- [Stored items]
━━━━━━━━━━━━━━━━━━━━━━━━━━━━━━
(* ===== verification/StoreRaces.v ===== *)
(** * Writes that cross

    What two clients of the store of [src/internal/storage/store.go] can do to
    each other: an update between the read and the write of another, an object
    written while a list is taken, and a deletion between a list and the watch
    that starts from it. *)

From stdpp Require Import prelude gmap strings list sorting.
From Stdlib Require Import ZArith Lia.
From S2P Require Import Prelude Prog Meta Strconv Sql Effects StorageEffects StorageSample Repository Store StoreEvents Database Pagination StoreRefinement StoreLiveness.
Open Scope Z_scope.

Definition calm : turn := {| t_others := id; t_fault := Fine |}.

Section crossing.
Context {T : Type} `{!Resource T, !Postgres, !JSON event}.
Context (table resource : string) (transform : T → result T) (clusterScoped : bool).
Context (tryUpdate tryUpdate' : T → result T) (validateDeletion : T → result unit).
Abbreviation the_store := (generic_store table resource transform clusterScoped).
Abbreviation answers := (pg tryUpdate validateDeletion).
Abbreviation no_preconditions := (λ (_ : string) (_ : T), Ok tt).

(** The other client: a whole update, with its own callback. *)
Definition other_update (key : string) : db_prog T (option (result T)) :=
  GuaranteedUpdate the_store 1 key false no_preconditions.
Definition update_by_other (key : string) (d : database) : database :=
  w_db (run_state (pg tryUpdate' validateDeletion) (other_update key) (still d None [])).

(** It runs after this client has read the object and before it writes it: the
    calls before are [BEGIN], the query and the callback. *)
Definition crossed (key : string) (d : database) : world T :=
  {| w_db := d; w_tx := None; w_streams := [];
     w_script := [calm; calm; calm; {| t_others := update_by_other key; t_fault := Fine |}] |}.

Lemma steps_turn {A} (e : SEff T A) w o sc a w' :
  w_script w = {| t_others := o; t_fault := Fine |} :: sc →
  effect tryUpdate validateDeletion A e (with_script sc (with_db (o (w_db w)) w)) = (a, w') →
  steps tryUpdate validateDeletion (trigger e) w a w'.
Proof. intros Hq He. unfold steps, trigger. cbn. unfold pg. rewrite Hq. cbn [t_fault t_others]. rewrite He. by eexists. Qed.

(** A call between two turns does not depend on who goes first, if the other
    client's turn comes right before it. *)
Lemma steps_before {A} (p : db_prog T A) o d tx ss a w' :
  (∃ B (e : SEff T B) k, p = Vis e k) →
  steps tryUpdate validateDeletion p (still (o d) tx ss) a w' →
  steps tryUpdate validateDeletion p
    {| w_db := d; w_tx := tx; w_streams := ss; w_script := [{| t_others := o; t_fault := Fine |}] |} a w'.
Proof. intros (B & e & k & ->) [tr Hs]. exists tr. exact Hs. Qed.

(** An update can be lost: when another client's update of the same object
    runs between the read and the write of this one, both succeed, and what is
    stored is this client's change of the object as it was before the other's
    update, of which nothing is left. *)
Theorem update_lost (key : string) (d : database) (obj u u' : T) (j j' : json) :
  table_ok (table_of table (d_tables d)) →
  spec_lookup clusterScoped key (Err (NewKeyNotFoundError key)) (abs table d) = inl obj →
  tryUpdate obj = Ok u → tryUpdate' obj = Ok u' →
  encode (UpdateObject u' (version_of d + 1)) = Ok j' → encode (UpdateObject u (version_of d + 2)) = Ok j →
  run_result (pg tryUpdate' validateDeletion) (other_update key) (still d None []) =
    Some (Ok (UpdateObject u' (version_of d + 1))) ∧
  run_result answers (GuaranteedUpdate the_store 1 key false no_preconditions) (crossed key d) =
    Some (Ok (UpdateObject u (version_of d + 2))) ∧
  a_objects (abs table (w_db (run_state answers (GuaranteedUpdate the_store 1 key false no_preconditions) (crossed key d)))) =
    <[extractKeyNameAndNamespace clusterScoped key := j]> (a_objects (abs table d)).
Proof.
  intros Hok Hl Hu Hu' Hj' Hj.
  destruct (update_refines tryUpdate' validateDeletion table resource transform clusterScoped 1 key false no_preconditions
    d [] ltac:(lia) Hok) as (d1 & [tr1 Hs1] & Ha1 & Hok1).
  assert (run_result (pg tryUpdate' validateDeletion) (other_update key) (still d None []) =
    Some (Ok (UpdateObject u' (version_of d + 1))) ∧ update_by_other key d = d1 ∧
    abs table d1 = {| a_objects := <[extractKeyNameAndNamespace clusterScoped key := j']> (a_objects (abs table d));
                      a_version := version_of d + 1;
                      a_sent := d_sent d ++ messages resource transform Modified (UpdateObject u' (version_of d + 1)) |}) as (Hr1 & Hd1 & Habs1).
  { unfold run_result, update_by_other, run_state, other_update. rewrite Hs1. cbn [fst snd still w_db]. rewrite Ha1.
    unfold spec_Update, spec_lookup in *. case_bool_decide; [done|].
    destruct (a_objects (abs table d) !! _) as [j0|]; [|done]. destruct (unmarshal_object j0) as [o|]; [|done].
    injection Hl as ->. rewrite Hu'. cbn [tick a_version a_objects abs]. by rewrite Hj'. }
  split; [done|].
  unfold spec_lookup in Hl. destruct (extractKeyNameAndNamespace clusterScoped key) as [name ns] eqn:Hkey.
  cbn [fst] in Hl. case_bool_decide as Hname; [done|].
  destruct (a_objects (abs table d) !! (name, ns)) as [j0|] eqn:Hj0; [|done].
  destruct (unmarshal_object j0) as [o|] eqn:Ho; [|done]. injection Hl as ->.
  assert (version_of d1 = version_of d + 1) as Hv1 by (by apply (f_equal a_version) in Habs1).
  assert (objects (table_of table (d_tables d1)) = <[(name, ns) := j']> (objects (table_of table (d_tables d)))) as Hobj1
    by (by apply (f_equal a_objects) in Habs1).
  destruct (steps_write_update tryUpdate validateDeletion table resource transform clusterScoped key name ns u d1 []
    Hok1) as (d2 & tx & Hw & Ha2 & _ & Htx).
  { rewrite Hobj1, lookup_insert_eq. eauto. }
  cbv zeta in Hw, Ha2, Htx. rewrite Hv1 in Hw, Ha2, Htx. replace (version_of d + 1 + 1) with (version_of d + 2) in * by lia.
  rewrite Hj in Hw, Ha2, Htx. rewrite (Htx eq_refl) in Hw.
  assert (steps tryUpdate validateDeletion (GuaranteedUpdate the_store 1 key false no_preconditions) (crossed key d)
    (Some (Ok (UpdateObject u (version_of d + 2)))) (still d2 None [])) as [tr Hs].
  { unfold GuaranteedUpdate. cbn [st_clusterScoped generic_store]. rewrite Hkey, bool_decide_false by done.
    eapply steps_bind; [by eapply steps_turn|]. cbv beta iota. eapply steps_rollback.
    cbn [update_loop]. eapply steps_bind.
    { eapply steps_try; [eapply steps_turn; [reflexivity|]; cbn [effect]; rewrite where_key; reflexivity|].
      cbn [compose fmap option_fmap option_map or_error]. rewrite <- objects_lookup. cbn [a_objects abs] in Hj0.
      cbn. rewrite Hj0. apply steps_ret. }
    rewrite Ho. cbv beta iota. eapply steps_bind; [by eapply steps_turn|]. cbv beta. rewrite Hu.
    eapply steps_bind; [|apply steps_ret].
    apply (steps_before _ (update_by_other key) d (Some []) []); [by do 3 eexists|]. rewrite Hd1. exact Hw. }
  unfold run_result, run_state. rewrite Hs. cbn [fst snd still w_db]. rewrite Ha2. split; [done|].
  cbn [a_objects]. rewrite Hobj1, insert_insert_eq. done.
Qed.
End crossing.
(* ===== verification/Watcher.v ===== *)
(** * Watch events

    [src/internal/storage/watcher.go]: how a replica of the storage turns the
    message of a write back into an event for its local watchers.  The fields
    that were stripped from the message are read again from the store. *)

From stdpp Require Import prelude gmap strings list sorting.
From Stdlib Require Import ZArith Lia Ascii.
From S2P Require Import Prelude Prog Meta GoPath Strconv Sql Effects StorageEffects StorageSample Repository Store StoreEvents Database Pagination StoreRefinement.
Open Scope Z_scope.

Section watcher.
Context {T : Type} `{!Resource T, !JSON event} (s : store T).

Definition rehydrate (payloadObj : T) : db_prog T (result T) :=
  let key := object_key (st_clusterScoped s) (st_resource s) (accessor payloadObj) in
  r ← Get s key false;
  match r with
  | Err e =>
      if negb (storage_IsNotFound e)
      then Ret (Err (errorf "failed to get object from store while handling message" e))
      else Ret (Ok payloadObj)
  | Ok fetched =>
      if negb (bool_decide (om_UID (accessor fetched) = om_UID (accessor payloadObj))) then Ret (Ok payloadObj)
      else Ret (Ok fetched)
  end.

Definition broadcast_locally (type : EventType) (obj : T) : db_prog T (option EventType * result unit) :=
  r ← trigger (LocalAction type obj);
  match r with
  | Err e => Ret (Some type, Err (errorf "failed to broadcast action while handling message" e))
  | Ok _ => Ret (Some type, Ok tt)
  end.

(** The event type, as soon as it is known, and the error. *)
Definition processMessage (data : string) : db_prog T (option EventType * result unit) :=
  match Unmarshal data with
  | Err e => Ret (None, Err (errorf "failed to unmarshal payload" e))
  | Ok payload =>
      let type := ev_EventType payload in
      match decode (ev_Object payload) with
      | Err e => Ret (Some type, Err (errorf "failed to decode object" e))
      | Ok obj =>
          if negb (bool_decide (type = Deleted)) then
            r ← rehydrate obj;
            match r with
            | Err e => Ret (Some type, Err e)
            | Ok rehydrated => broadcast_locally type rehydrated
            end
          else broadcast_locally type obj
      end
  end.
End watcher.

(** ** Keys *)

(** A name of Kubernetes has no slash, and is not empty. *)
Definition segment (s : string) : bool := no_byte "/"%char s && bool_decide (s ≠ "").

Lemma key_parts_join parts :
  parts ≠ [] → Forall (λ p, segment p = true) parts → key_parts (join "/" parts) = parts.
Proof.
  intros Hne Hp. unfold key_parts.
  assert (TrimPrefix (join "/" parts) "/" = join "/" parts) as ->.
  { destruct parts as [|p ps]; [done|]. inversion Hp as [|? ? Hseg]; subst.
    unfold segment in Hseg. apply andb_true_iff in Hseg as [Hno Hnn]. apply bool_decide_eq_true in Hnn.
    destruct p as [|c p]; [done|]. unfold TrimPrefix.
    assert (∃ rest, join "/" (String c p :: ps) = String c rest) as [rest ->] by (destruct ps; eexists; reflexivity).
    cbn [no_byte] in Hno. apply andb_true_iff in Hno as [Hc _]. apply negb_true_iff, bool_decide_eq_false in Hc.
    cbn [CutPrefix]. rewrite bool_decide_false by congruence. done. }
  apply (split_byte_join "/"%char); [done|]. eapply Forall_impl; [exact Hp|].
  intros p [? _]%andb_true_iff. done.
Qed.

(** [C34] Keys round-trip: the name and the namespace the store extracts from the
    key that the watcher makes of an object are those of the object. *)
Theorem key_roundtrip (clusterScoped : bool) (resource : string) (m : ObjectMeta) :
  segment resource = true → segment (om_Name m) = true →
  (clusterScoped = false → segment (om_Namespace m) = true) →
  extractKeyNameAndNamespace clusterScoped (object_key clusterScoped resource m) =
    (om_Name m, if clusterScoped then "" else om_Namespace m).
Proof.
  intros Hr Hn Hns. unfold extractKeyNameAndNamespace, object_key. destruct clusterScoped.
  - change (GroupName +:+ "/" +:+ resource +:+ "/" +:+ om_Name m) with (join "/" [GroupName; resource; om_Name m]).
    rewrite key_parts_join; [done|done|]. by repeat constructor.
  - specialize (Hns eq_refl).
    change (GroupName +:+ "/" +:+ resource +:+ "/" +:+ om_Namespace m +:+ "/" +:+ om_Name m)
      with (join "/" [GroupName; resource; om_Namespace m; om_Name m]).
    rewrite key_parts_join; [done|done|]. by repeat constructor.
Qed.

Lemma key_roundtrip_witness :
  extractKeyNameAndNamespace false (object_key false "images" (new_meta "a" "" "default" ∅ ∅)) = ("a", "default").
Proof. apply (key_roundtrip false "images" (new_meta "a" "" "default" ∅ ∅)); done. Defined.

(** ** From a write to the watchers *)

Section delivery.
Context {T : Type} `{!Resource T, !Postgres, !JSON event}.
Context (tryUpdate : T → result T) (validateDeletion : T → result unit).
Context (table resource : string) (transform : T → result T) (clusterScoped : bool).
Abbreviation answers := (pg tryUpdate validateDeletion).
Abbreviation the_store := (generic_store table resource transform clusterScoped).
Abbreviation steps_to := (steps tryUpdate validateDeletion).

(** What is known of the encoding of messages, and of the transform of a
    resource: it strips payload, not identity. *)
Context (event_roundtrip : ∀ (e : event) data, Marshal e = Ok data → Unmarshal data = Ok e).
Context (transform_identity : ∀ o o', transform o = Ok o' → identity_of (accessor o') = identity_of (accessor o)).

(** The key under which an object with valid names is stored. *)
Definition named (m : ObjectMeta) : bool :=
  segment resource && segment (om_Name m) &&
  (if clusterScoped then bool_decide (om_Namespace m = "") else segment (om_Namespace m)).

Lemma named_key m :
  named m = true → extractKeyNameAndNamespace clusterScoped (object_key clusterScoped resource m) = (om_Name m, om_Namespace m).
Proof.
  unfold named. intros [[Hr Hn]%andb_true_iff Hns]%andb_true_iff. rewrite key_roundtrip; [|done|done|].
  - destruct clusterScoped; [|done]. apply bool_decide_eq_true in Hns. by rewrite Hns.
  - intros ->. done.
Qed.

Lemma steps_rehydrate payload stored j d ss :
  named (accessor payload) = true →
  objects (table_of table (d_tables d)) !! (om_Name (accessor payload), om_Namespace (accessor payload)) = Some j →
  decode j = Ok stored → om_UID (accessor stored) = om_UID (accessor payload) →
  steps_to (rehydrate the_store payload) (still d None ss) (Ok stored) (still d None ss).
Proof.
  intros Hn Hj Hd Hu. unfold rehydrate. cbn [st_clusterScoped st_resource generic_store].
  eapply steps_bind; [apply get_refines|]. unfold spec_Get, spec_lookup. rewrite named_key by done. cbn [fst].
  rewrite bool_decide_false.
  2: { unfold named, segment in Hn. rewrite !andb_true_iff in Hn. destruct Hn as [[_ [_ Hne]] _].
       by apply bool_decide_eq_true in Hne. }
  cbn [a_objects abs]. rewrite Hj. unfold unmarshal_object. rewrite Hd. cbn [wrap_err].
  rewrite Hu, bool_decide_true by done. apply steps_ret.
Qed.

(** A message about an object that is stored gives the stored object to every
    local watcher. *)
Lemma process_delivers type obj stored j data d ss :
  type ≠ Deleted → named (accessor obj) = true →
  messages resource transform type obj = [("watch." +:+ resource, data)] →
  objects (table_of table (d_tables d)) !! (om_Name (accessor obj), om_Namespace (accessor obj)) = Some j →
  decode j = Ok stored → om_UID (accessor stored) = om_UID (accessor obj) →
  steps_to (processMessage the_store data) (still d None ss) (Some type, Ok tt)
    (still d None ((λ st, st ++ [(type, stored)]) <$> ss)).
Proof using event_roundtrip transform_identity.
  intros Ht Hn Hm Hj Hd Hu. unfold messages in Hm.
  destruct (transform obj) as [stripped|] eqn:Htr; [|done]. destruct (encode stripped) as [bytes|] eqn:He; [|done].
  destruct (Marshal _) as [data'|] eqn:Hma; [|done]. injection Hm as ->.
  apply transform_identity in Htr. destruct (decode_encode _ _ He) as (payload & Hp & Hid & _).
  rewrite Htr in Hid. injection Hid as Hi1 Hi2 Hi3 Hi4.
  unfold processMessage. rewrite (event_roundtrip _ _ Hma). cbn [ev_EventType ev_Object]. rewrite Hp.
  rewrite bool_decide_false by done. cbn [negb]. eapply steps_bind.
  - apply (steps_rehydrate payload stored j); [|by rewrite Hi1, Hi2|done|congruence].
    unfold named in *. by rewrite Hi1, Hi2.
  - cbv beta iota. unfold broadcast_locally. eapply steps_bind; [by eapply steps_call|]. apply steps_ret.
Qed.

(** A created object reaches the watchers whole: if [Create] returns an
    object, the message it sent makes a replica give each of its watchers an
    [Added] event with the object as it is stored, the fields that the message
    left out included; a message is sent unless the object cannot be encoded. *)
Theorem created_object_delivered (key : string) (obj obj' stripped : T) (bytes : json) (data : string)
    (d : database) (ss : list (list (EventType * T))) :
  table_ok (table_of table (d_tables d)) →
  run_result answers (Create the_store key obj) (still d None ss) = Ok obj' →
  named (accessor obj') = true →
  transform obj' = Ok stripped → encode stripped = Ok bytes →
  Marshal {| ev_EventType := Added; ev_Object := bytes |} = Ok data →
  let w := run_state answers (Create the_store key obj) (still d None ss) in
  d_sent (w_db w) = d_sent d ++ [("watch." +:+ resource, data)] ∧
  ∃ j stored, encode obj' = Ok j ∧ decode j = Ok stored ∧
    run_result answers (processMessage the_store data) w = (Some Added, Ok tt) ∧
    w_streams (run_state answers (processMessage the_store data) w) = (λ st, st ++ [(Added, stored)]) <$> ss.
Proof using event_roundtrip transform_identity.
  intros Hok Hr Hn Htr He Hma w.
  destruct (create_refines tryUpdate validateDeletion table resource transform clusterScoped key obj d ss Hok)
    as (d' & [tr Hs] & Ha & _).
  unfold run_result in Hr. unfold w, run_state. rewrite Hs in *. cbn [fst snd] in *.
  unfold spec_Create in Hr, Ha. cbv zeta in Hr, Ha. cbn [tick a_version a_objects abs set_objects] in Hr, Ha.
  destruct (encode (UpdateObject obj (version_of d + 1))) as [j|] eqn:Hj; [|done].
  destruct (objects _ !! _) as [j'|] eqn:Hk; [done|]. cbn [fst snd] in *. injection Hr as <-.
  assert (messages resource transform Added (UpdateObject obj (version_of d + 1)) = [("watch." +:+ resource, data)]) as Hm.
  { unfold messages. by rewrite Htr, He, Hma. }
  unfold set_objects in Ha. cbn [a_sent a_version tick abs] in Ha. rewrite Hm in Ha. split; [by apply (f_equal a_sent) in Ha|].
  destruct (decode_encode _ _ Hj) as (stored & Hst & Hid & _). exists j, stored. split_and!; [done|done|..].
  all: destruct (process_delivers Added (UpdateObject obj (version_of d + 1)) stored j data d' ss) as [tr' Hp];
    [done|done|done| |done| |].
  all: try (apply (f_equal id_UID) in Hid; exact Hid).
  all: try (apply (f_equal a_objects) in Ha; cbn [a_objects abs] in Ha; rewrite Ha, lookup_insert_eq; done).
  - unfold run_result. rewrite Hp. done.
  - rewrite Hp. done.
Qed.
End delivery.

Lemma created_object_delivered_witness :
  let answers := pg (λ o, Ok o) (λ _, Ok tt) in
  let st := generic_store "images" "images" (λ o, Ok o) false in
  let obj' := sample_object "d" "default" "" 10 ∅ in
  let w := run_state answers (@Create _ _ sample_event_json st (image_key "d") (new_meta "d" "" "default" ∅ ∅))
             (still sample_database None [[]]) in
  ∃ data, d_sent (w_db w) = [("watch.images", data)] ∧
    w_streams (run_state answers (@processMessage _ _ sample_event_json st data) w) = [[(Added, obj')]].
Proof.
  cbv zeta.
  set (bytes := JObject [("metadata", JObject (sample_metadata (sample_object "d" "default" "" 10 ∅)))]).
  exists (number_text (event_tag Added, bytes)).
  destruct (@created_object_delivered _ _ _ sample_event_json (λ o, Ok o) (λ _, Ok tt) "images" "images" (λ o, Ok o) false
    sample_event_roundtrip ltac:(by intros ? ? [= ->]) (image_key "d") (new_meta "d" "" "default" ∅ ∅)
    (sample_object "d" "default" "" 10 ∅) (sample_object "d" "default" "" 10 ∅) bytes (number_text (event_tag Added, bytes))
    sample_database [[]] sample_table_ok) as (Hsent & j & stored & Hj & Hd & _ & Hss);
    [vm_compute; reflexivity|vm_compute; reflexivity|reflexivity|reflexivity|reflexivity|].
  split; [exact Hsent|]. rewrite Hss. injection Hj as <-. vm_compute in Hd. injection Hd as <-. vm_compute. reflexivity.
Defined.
━━━━━━━━━━━━━━━━━━━━━━━━━━━━━━
- [Work item]
Taking the entries above, restate exactly those lines that fall between the line with "broadcast_locally type rehydrated" and the line with "assert (∃ rest, join", keeping both of those lines too.

- [Output below]
            | Ok rehydrated => broadcast_locally type rehydrated
            end
          else broadcast_locally type obj
      end
  end.
End watcher.

(** ** Keys *)

(** A name of Kubernetes has no slash, and is not empty. *)
Definition segment (s : string) : bool := no_byte "/"%char s && bool_decide (s ≠ "").

Lemma key_parts_join parts :
  parts ≠ [] → Forall (λ p, segment p = true) parts → key_parts (join "/" parts) = parts.
Proof.
  intros Hne Hp. unfold key_parts.
  assert (TrimPrefix (join "/" parts) "/" = join "/" parts) as ->.
  { destruct parts as [|p ps]; [done|]. inversion Hp as [|? ? Hseg]; subst.
    unfold segment in Hseg. apply andb_true_iff in Hseg as [Hno Hnn]. apply bool_decide_eq_true in Hnn.
    destruct p as [|c p]; [done|]. unfold TrimPrefix.
    assert (∃ rest, join "/" (String c p :: ps) = String c rest) as [rest ->] by (destruct ps; eexists; reflexivity).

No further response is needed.